In resting platelets, marginal band MTs are acetylated  but little is known about other MT PTMs. Platelets become activated while spreading on glass coverslips. We observed that marginal band MTs of resting, still round platelets stained both for Ac- and PolyE-MTs, but the modification patterns only partially overlapped (arrowheads) (Fig. 2c). In contrast, in fully activated spread platelets (arrows), polyE-MTs were lost, as has already been reported for Ac-MTs in which α-tubulin deacetylase HDAC6 mediates deacetylation . Since MT coiling evolves during platelet activation [8, 27], we hypothesized that Ac- and PolyE-MTs could mark different platelet activation states. Indeed, differential PTM staining is best seen on a single human platelet with MT buckling (Fig. 2d, left) and resembles the PTM pattern of MTs in D723H swellings (Fig. 2d, right).
Taken together, our data show that acetylation and polyglutamylation marks on MTs of D723H cells elongating PPLL are distinct and dynamic. Moreover, D723H cells activate signaling pathways that induce swellings containing marginal band-like MT ring with similar size and PTM pattern to that of blood platelets.
β1 tubulin is expressed in D723H cells. Behavior of highly polyglutamylated and β1 tubulin-containing MTs is similar in MKs and in D723H cells
Since proper platelet marginal band formation requires the expression of the megakaryocyte/platelet-specific β1tubulin isotype, we wondered whether β1tubulin could be expressed under α2bβ3 integrin signaling in D723H cells.

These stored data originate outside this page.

(** The whole run from a reading state. *)
Lemma consume_reading k : ∀ g d r cl fuel,
  1 ≤ c → reading g → length d / c = k → k + 2 ≤ fuel →
  consume c f fuel g (mkStream d r cl)
  = Some (chunks_from c f k d, mkStream [] (r + k + 1) cl).
Proof.
  induction k as [|k IH]; intros g d r cl fuel Hc Hg Hk Hfuel.
  - apply div_zero_lt in Hk; [|done].
    destruct (anext_short g d r cl Hg Hk) as (g' & Hg' & Hstep).
    destruct fuel as [|[|fuel]]; [lia..|].
    cbn [consume]. rewrite Hstep.
    rewrite anext_stopped by (unfold stopped; tauto). cbn.
    do 3 f_equal. lia.
  - apply div_succ_ge in Hk as [Hle Hk]; [|done].
    destruct (anext_full g d r cl Hg Hc Hle) as (g' & Hg' & Hstep).
    destruct fuel as [|fuel]; [lia|].
    cbn [consume]. rewrite Hstep.
    rewrite (IH g' (drop c d) (S r) cl fuel) by (rewrite ?length_drop; (done || lia)).
    cbn. do 3 f_equal. lia.
Qed.

(** The pulls of the whole run. *)
Lemma pulls_reading k : ∀ g d r cl,
  1 ≤ c → reading g → length d / c = k →
  ∃ g', stopped g' ∧
    pulls c f (S k) g (mkStream d r cl)
    = (map Yielded (chunks_from c f k d), g', mkStream [] (r + k + 1) cl).
Proof.
  induction k as [|k IH]; intros g d r cl Hc Hg Hk.
  - apply div_zero_lt in Hk; [|done].
    destruct (anext_short g d r cl Hg Hk) as (g' & Hg' & Hstep).
    exists g'. split; [unfold stopped; tauto|].
    rewrite pulls_unfold, Hstep. cbn. do 2 f_equal. lia.
  - apply div_succ_ge in Hk as [Hle Hk]; [|done].
    destruct (anext_full g d r cl Hg Hc Hle) as (g' & Hg' & Hstep).
    destruct (IH g' (drop c d) (S r) cl Hc Hg') as (g'' & Hg'' & Hrun).
    { by rewrite length_drop. }
    exists g''. split; [done|].
    rewrite pulls_unfold, Hstep, Hrun. cbn. do 2 f_equal. lia.
Qed.

End GeneratorSteps.

(** ** The shape of a run *)

Section RunShape.

Variable c : nat.
Variable f : bytes → bytes.

Lemma chunks_from_full k : ∀ d,
  chunks_from c f k d
  = full_chunks c f k d ++ [mkChunk (f (drop (k * c) d)) true].
Proof.
  induction k as [|k IH]; intros d; [done|].
  cbn [chunks_from full_chunks]. rewrite IH, drop_drop.
  by replace (S k * c) with (c + k * c) by lia.
Qed.

Lemma length_full_chunks k : ∀ d, length (full_chunks c f k d) = k.
Proof. induction k; intros; cbn; auto. Qed.

Lemma full_chunks_not_last k : ∀ d,
  Forall (λ ch, is_last_chunk ch = false) (full_chunks c f k d).
Proof. induction k; intros; cbn; constructor; auto. Qed.

Lemma final_chunks_full_chunks k : ∀ d,
  final_chunks (full_chunks c f k d) = [].
Proof.
  induction k as [|k IH]; intros d; [done|].
  cbn [full_chunks]. unfold final_chunks in *.
  rewrite filter_cons_False by (cbn; discriminate). apply IH.
Qed.

Lemma final_chunks_chunks_from k d :
  final_chunks (chunks_from c f k d)
  = [mkChunk (f (drop (k * c) d)) true].
Proof.
  rewrite chunks_from_full.
  pose proof (final_chunks_full_chunks k d) as Hfull.
  unfold final_chunks in *.
  by rewrite filter_app, Hfull, filter_cons_True, filter_nil.
Qed.

End RunShape.

Lemma full_chunks_length c k : ∀ d : bytes,
  k * c ≤ length d →
  Forall (λ ch, length (chunk ch) = c) (full_chunks c (λ x, x) k d).
Proof.
  induction k as [|k IH]; intros d Hd; cbn; constructor.
  - cbn. rewrite length_take. lia.
  - apply IH. rewrite length_drop. lia.
Qed.

(** ** The chunk producer *)

(** C1, as amended.  For a chunk size [c >= 1] and a stream of [n] bytes the
    generator yields exactly [n / c + 1] chunks, which is [ceil(n/c)] when
    [c] does not divide [n] and the one empty final chunk when [n = 0];
    every non-final chunk holds exactly [c] bytes and the final chunk holds
    [n mod c] bytes. *)
Theorem chunk_generator_chunk_count (c : nat) (s : Stream) :
  1 ≤ c →
  let n := length (data s) in
  ∃ chunks s',
    (∀ fuel, n / c + 2 ≤ fuel →
       consume c (λ x, x) fuel Created s = Some (chunks, s')) ∧
    length chunks = n / c + 1 ∧
    (n mod c ≠ 0 → length chunks = ceil_div n c) ∧
    (n = 0 → chunks = [mkChunk [] true]) ∧
    (∀ ch, ch ∈ chunks → is_last_chunk ch = false → length (chunk ch) = c) ∧
    (∃ fin, last chunks = Some fin ∧ is_last_chunk fin = true ∧
            length (chunk fin) = n mod c).
Proof.
  intros Hc n. destruct s as [d r cl]. cbn in n.
  exists (chunks_from c (λ x, x) (n / c) d), (mkStream [] (r + n / c + 1) cl).
  assert (c * (n / c) ≤ n) as Hle by (apply Nat.Div0.mul_div_le).
  split; [|split; [|split; [|split; [|split]]]].
  - intros fuel Hfuel. apply consume_reading; unfold reading; auto.
  - rewrite chunks_from_full, length_app, length_full_chunks. cbn. lia.
  - intros Hm. rewrite chunks_from_full, length_app, length_full_chunks.
    rewrite ceil_div_inexact by done. cbn. lia.
  - intros Hn. apply length_zero_iff_nil in Hn. subst d.
    subst n. cbn [length]. rewrite Nat.Div0.div_0_l. reflexivity.
  - intros ch Hin Hnl. rewrite chunks_from_full in Hin.
    apply elem_of_app in Hin as [Hin | Hin].
    + pose proof (full_chunks_length c (n / c) d ltac:(lia)) as Hall.
      rewrite Forall_forall in Hall. by apply Hall.
    + apply list_elem_of_singleton in Hin. subst ch. discriminate.
  - eexists. rewrite chunks_from_full, last_snoc.
    split; [done|]. split; [done|]. cbn.
    rewrite length_drop. fold n. rewrite (Nat.Div0.mod_eq n c). lia.
Qed.

Lemma chunk_generator_chunk_count_witness :
  1 ≤ 2 ∧
  ∃ chunks s',
    (∀ fuel, 3 ≤ fuel →
       consume 2 (λ x, x) fuel Created (open_stream [x00; x00; x00])
       = Some (chunks, s')) ∧
    length chunks = 2 ∧
    (3 mod 2 ≠ 0 → length chunks = ceil_div 3 2) ∧
    (3 = 0 → chunks = [mkChunk [] true]) ∧
    (∀ ch, ch ∈ chunks → is_last_chunk ch = false → length (chunk ch) = 2) ∧
    (∃ fin, last chunks = Some fin ∧ is_last_chunk fin = true ∧
            length (chunk fin) = 1).
Proof.
  split; [lia|].
  apply (chunk_generator_chunk_count 2 (open_stream [x00; x00; x00])). lia.
Defined.

(** C1 fails as stated: two bytes read in chunks of two give a full non-final
    chunk and then an empty final one, two chunks and not [ceil(2/2) = 1]. *)
Lemma ceil_chunking_exact_multiple : ¬ ceil_chunking 2 [x00; x00].
Proof.
  intros H.
  destruct (H 3 [mkChunk [x00; x00] false; mkChunk [] true]
              (mkStream [] 2 0) eq_refl) as (Hcount & _).
  specialize (Hcount ltac:(cbn; lia)). vm_compute in Hcount. discriminate.
Qed.

(** C3.  For a chunk size [c >= 1] the generator's run is a list of non-final
    chunks followed by one final chunk: exactly one chunk is flagged final,
    it is the last one, and every pull after it yields nothing. *)
Theorem chunk_generator_single_final (c : nat) (f : bytes → bytes)
    (s : Stream) :
  1 ≤ c →
  ∃ init fin s',
    (∀ fuel, length (data s) / c + 2 ≤ fuel →
       consume c f fuel Created s = Some (init ++ [fin], s')) ∧
    Forall (λ ch, is_last_chunk ch = false) init ∧
    is_last_chunk fin = true ∧
    final_chunks (init ++ [fin]) = [fin] ∧
    (∀ m, (pulls c f (length (init ++ [fin]) + m) Created s).1.1
          = map Yielded (init ++ [fin]) ++ replicate m StopAsyncIteration).
Proof.
  intros Hc. destruct s as [d r cl]. cbn [data].
  set (k := length d / c).
  exists (full_chunks c f k d), (mkChunk (f (drop (k * c) d)) true),
    (mkStream [] (r + k + 1) cl).
  rewrite <- chunks_from_full.
  split; [|split; [|split; [|split]]].
  - intros fuel Hfuel. apply consume_reading; unfold reading; auto.
  - apply full_chunks_not_last.
  - done.
  - apply final_chunks_chunks_from.
  - intros m.
    destruct (pulls_reading c f k Created d r cl Hc) as (g' & Hg' & Hrun);
      [unfold reading; auto | done |].
    rewrite chunks_from_full at 1.
    rewrite length_app, length_full_chunks. cbn [length].
    replace (k + 1 + m) with (S k + m) by lia.
    rewrite pulls_app, Hrun.
    pose proof (pulls_stopped_results c f m g' (mkStream [] (r + k + 1) cl) Hg')
      as [Hps _].
    destruct (pulls c f m g' _) as [[ps g2] s2]. cbn in *. by subst ps.
Qed.

Lemma chunk_generator_single_final_witness :
  1 ≤ 2 ∧
  ∃ init fin s',
    (∀ fuel, 3 ≤ fuel →
       consume 2 (λ x, x) fuel Created (open_stream [x00; x00; x00])
       = Some (init ++ [fin], s')) ∧
    Forall (λ ch, is_last_chunk ch = false) init ∧
    is_last_chunk fin = true ∧
    final_chunks (init ++ [fin]) = [fin] ∧
    (∀ m, (pulls 2 (λ x, x) (length (init ++ [fin]) + m) Created
             (open_stream [x00; x00; x00])).1.1
          = map Yielded (init ++ [fin]) ++ replicate m StopAsyncIteration).
Proof.
  split; [lia|].
  apply (chunk_generator_single_final 2 (λ x, x)
           (open_stream [x00; x00; x00])). lia.
Defined.

(** C8.  Once a pull has yielded the final chunk, every further pull on the
    generator raises the end-of-iteration exception: it yields no chunk,
    issues no read, and the generator stays finished. *)
Theorem pull_after_final_chunk (c : nat) (f : bytes → bytes)
    (g g' : GenState) (s s' : Stream) (ch : ChunkResult) :
  anext c f g s = (Yielded ch, g', s') →
  is_last_chunk ch = true →
  ∀ n, pulls c f (S n) g' s'
       = (replicate (S n) StopAsyncIteration, Finished, s').
Proof.
  intros Hstep Hlast n. apply pulls_stopped.
  destruct g; cbn in Hstep; try destruct (negb _); inversion Hstep; subst;
    cbn in Hlast; try discriminate; unfold stopped; auto.
Qed.

Lemma pull_after_final_chunk_witness :
  anext 2 (λ x, x) Yield113 (mkStream [x00] 1 0)
  = (Yielded (mkChunk [x00] true), Yield109, mkStream [] 2 0) ∧
  is_last_chunk (mkChunk [x00] true) = true ∧
  ∀ n, pulls 2 (λ x, x) (S n) Yield109 (mkStream [] 2 0)
       = (replicate (S n) StopAsyncIteration, Finished, mkStream [] 2 0).
Proof.
  split; [reflexivity|]. split; [reflexivity|].
  apply (pull_after_final_chunk 2 (λ x, x) Yield113 Yield109
           (mkStream [x00] 1 0) (mkStream [] 2 0) (mkChunk [x00] true));
    reflexivity.
Defined.

(** ** The frame transform *)

Section Transform.

Variable c : nat.
Variable f : bytes → bytes.

(** A pull of the generator with [f] is the pull of the generator with the
    default transform, with [f] applied to the chunk it yields. *)
Lemma anext_transformed g s :
  anext c f g s
  = (let '(p, g', s') := anext c (λ x, x) g s in
     (transformed_pull f p, g', s')).
Proof.
  destruct g; cbn; try destruct (negb _); reflexivity.
Qed.

Lemma consume_transformed fuel : ∀ g s,
  consume c f fuel g s
  = (λ '(cs, s'), (map (transformed f) cs, s'))
      <$> consume c (λ x, x) fuel g s.
Proof.
  induction fuel as [|fuel IH]; intros g s; [done|].
  cbn [consume]. rewrite anext_transformed.
  destruct (anext c (λ x, x) g s) as [[[ch|] g'] s']; cbn; [|done].
  rewrite IH.
  by destruct (consume c (λ x, x) fuel g' s') as [[cs s'']|].
Qed.

End Transform.

(** C7.  The transform is applied to the payload of every chunk the generator
    yields, final or not, and leaves each flag as it was; when the
    configuration does not ask for WAV encoding the transform is the
    identity and the run is the untransformed run, chunk for chunk; when it
    does, the transform is [encode_as_wav] with the configuration, and the
    run is the untransformed run with every payload encoded. *)
Theorem chunk_transform_uniform :
  (∀ c f fuel g s,
     consume c f fuel g s
     = (λ '(cs, s'), (map (transformed f) cs, s'))
         <$> consume c (λ x, x) fuel g s) ∧
  (∀ f ch, is_last_chunk (transformed f ch) = is_last_chunk ch ∧
           chunk (transformed f ch) = f (chunk ch)) ∧
  (∀ encode_as_wav config,
     should_encode_as_wav config = false →
     ∀ c fuel g s,
       consume c (output_transform encode_as_wav config) fuel g s
       = consume c (λ x, x) fuel g s) ∧
  (∀ (char E Client : Type) isspace decode json_loads encode_as_wav
     (self : PollySynthesizer Client) (text : list char) chunk_size
     audio speech_marks (r : SynthesisResult char),
     should_encode_as_wav (synthesizer_config self) = false →
     (create_speech_with_cache (E:=E) isspace decode json_loads
        encode_as_wav self text chunk_size audio speech_marks).2 = ok r →
     generator_chunk_transform r = (λ x, x) ∧
     generator_chunk_size r = chunk_size ∧
     generator_state r = Created ∧
     audio_stream r = open_stream audio) ∧
  (∀ encode_as_wav config,
     should_encode_as_wav config = true →
     ∀ c fuel g s,
       consume c (output_transform encode_as_wav config) fuel g s
       = (λ '(cs, s'),
            (map (transformed (λ chunk, encode_as_wav chunk config)) cs, s'))
           <$> consume c (λ x, x) fuel g s) ∧
  (∀ (char E Client : Type) isspace decode json_loads encode_as_wav
     (self : PollySynthesizer Client) (text : list char) chunk_size
     audio speech_marks (r : SynthesisResult char),
     should_encode_as_wav (synthesizer_config self) = true →
     (create_speech_with_cache (E:=E) isspace decode json_loads
        encode_as_wav self text chunk_size audio speech_marks).2 = ok r →
     generator_chunk_transform r
     = (λ chunk, encode_as_wav chunk (synthesizer_config self)) ∧
     generator_chunk_size r = chunk_size ∧
     generator_state r = Created ∧
     audio_stream r = open_stream audio).
Proof.
  split; [|split; [|split; [|split; [|split]]]].
  - intros. apply consume_transformed.
  - done.
  - intros enc config Hwav c fuel g s.
    unfold output_transform. by rewrite Hwav.
  - intros char E Client isspace decode json_loads enc self text chunk_size
      audio speech_marks r Hwav.
    unfold create_speech_with_cache. cbn [snd].
    destruct (parse_word_events _ _ _ _) as [e | events]; cbn; [done|].
    intros [= <-]. cbn. unfold output_transform. by rewrite Hwav.
  - intros enc config Hwav c fuel g s.
    unfold output_transform. rewrite Hwav. apply consume_transformed.
  - intros char E Client isspace decode json_loads enc self text chunk_size
      audio speech_marks r Hwav.
    unfold create_speech_with_cache. cbn [snd].
    destruct (parse_word_events _ _ _ _) as [e | events]; cbn; [done|].
    intros [= <-]. cbn. unfold output_transform. by rewrite Hwav.
Qed.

Using immunoblot, we observe that β1tubulin is expressed in platelets but also in D723H cells spreading on fibrinogen. In contrast, NIH3T3-L1 and C2C12 mouse cells display almost no reactivity with mouse β1 tubulin antibodies (Fig. 3a). Strikingly, β1tubulin-positive MTs, in D723H cells spreading on fibrinogen, concentrate in the dynamic protrusive end of PPLLs which are also highly polyglutamylated (Fig. 3b). Representative examples of β1tubulin and PolyE costaining (one Z section) at different stages of MT bundling in elongating PPLLs and in a severed barbell-like structure show that most β1tubulin pixels colocalize with PolyE-MTs (Fig. 3c left panels). We also present maximum intensity projection of D723H cells severed cytoplast structures visualized by actin staining (Fig. 3c right panels).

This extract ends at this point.